▶ Listed entries:

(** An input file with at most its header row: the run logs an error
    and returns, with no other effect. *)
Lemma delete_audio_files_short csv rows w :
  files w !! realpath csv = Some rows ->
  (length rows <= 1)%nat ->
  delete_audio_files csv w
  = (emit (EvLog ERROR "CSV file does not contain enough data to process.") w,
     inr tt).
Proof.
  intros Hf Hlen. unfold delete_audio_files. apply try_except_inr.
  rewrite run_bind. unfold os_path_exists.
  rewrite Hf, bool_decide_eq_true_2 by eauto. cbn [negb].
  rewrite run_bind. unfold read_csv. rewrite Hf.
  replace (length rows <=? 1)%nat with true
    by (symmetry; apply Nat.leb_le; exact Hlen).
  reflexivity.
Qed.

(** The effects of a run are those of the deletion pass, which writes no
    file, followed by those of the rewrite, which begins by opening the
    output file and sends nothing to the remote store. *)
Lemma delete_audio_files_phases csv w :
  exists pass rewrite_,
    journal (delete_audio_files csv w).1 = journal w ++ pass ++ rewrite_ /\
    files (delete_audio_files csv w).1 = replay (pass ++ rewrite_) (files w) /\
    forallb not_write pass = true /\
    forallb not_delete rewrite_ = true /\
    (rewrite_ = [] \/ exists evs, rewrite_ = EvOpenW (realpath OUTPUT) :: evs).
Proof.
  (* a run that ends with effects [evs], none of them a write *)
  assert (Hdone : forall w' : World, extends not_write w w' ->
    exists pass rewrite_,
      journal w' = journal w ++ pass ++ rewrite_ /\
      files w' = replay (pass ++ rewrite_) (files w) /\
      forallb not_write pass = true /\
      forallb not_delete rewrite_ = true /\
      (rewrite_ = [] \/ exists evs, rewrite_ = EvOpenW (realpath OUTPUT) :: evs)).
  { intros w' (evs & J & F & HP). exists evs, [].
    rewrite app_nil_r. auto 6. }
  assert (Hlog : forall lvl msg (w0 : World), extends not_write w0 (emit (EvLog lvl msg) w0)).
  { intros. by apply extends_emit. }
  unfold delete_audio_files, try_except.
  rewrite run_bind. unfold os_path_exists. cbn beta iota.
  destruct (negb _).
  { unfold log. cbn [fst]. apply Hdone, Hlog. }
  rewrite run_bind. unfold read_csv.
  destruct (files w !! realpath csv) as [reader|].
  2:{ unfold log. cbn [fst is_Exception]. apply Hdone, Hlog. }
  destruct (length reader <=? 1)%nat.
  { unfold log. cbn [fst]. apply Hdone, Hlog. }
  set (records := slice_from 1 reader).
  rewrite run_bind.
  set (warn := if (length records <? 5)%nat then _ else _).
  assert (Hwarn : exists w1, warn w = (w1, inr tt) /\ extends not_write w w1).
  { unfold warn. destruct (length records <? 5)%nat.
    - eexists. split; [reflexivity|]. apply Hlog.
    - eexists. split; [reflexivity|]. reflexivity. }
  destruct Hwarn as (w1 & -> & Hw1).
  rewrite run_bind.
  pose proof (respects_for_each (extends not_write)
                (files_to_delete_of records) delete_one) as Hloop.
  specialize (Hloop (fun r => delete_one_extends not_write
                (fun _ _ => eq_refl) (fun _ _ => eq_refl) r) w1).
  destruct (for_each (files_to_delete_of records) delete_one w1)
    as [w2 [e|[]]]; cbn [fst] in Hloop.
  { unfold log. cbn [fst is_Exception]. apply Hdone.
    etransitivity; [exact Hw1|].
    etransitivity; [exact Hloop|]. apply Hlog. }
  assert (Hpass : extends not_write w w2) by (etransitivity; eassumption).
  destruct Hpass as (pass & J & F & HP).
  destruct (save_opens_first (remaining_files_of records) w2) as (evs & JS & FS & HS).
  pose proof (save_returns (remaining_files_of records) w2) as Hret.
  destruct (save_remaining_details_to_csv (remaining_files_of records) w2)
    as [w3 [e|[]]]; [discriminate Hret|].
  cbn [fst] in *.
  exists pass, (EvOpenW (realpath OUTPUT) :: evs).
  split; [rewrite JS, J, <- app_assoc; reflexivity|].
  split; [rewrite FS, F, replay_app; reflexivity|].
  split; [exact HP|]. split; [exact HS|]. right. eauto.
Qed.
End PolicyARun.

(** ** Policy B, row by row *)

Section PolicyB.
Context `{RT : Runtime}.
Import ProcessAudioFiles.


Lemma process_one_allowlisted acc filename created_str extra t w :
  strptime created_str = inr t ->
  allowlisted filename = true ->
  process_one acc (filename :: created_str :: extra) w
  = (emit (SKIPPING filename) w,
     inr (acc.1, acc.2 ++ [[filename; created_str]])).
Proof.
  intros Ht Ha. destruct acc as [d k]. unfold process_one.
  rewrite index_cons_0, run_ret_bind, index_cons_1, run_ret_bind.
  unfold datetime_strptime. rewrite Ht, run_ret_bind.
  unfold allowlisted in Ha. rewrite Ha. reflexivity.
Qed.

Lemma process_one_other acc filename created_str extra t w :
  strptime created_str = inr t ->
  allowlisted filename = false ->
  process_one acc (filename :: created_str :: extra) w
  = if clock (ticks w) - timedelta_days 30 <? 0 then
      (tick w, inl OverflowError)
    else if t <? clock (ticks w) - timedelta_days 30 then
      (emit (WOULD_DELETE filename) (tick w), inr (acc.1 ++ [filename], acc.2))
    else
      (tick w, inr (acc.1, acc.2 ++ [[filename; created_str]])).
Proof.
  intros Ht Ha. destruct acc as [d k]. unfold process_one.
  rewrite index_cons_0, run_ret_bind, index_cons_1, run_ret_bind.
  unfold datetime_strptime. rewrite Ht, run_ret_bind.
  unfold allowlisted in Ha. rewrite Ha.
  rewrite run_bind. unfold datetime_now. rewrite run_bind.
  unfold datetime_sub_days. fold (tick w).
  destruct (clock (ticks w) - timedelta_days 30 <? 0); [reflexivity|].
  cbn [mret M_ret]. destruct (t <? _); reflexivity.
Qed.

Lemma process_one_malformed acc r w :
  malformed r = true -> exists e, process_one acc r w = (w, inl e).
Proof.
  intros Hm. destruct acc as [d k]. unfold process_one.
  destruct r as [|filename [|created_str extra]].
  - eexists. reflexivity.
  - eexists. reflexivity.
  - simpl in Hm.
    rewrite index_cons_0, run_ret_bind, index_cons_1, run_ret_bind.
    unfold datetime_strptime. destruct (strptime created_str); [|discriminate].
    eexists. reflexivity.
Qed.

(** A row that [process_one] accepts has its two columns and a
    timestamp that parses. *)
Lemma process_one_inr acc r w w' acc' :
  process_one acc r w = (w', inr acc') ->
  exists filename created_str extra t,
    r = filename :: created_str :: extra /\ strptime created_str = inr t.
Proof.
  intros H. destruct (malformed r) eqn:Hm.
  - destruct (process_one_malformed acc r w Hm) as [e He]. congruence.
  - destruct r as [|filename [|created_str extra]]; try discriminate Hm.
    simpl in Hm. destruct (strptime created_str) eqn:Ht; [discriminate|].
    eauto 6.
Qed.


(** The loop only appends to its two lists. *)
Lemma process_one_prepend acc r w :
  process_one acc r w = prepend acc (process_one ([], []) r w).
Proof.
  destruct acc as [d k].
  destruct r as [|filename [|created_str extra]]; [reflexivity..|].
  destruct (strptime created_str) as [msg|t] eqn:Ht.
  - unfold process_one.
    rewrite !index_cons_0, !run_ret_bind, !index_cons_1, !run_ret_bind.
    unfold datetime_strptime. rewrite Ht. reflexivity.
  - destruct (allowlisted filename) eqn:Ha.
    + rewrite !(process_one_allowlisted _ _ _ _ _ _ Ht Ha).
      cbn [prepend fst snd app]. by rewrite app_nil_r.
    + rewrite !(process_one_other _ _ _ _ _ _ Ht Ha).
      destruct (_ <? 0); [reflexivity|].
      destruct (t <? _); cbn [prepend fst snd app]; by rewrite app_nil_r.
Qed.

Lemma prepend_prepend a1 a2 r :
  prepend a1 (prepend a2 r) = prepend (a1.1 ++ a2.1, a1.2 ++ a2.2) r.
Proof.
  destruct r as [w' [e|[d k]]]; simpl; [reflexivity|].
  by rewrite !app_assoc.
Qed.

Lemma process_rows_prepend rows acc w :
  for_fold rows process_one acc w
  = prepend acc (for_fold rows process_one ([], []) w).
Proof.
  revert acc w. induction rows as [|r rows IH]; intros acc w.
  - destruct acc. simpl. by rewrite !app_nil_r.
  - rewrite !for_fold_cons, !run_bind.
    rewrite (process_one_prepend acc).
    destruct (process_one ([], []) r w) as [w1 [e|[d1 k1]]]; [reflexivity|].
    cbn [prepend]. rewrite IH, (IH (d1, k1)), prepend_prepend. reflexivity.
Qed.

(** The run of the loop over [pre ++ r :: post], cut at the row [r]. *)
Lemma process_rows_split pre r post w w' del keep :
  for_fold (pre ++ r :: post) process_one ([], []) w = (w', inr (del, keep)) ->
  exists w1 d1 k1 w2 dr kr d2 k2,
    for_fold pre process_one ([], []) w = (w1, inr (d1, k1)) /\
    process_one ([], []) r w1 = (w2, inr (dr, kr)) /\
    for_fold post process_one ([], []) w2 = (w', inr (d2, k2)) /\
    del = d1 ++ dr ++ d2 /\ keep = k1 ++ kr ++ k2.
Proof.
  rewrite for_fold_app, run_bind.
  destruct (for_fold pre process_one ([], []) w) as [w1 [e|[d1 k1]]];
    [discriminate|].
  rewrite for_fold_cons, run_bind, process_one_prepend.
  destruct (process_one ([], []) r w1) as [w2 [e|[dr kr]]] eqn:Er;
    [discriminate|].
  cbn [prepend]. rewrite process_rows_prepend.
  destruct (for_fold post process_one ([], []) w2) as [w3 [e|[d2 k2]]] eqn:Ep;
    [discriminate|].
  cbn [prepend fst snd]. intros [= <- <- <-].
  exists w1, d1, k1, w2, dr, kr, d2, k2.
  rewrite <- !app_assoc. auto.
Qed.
==
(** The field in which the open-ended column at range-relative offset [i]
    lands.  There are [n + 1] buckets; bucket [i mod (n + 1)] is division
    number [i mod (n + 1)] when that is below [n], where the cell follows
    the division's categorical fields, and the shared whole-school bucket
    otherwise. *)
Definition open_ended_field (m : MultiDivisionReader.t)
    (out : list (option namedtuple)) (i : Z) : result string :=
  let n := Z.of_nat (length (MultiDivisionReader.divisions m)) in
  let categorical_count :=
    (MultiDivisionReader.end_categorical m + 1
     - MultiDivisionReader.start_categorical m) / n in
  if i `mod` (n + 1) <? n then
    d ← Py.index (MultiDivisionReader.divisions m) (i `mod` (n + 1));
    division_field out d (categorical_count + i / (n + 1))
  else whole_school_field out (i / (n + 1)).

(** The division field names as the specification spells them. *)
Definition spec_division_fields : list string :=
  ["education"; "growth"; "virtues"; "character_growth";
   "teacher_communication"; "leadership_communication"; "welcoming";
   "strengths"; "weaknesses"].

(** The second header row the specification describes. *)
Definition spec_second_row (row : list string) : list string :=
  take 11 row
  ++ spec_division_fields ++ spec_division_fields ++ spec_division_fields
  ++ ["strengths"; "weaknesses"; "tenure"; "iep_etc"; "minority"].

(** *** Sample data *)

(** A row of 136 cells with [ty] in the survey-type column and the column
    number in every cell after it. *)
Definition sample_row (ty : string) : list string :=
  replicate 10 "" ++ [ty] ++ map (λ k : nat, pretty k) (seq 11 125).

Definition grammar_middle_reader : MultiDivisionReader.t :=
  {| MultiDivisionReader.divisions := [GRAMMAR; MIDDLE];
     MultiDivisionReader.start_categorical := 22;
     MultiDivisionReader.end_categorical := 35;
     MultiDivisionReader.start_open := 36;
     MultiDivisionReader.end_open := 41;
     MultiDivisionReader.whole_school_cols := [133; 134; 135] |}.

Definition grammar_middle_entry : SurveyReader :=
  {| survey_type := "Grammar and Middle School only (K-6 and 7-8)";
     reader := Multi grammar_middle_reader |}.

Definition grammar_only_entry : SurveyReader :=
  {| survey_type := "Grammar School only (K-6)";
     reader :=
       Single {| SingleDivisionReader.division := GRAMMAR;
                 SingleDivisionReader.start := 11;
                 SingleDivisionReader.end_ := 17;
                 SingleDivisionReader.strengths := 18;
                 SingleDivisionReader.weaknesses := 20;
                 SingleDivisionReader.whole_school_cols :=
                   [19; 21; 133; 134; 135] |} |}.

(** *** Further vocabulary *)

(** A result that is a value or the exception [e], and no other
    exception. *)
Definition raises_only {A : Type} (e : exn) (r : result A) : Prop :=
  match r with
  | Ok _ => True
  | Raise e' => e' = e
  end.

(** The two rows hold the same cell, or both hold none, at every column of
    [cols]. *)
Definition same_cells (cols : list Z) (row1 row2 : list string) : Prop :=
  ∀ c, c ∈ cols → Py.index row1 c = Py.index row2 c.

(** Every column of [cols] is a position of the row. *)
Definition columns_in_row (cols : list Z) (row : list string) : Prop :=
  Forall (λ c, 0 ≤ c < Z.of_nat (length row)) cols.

▶ Prompt: Your answer should be the lines above, from the line containing "rewrite app_nil_r. auto" up to and including the line containing "records <? 5)%nat.", reproduced exactly and with nothing else.

▶ Output for this task:
    rewrite app_nil_r. auto 6. }
  assert (Hlog : forall lvl msg (w0 : World), extends not_write w0 (emit (EvLog lvl msg) w0)).
  { intros. by apply extends_emit. }
  unfold delete_audio_files, try_except.
  rewrite run_bind. unfold os_path_exists. cbn beta iota.
  destruct (negb _).
  { unfold log. cbn [fst]. apply Hdone, Hlog. }
  rewrite run_bind. unfold read_csv.
  destruct (files w !! realpath csv) as [reader|].
  2:{ unfold log. cbn [fst is_Exception]. apply Hdone, Hlog. }
  destruct (length reader <=? 1)%nat.
  { unfold log. cbn [fst]. apply Hdone, Hlog. }
  set (records := slice_from 1 reader).
  rewrite run_bind.
  set (warn := if (length records <? 5)%nat then _ else _).
  assert (Hwarn : exists w1, warn w = (w1, inr tt) /\ extends not_write w w1).
  { unfold warn. destruct (length records <? 5)%nat.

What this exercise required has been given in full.